- _TASK BRIEF_: Would you tally how many lines in the records include the word "split"? Reply with the number only.

--------------------------------

Lemma parallel_join_fires_once_per_set_witness :
  ∃ p, joined_process = Ok p ∧ ∀ token (w : World unit),
    ∃ w' s', arrive 5 "join" token w (new_state p (mk_deployment "d") [] "i") = (Ok 2%nat, w', s')
      ∧ work s' = ["end"; "end"] ∧ arrivals (parallel_arrivals s') "join" = 1%nat.
Proof.
  eexists. split; [reflexivity|]. intros token w.
  match goal with |- context [new_state ?p ?d ?l ?i] => set (s := new_state (X := unit) p d l i) end.
  destruct (parallel_join_fires_once_per_set 5 "join" token w s) as (w' & s' & E & Ha & Hw & _);
    [vm_compute; lia|reflexivity|reflexivity|].
  exists w', s'. split; [exact E|]. split; [exact Hw|exact Ha].
Defined.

--------------------------------

- _SOLUTION TO THIS EXERCISE_: 2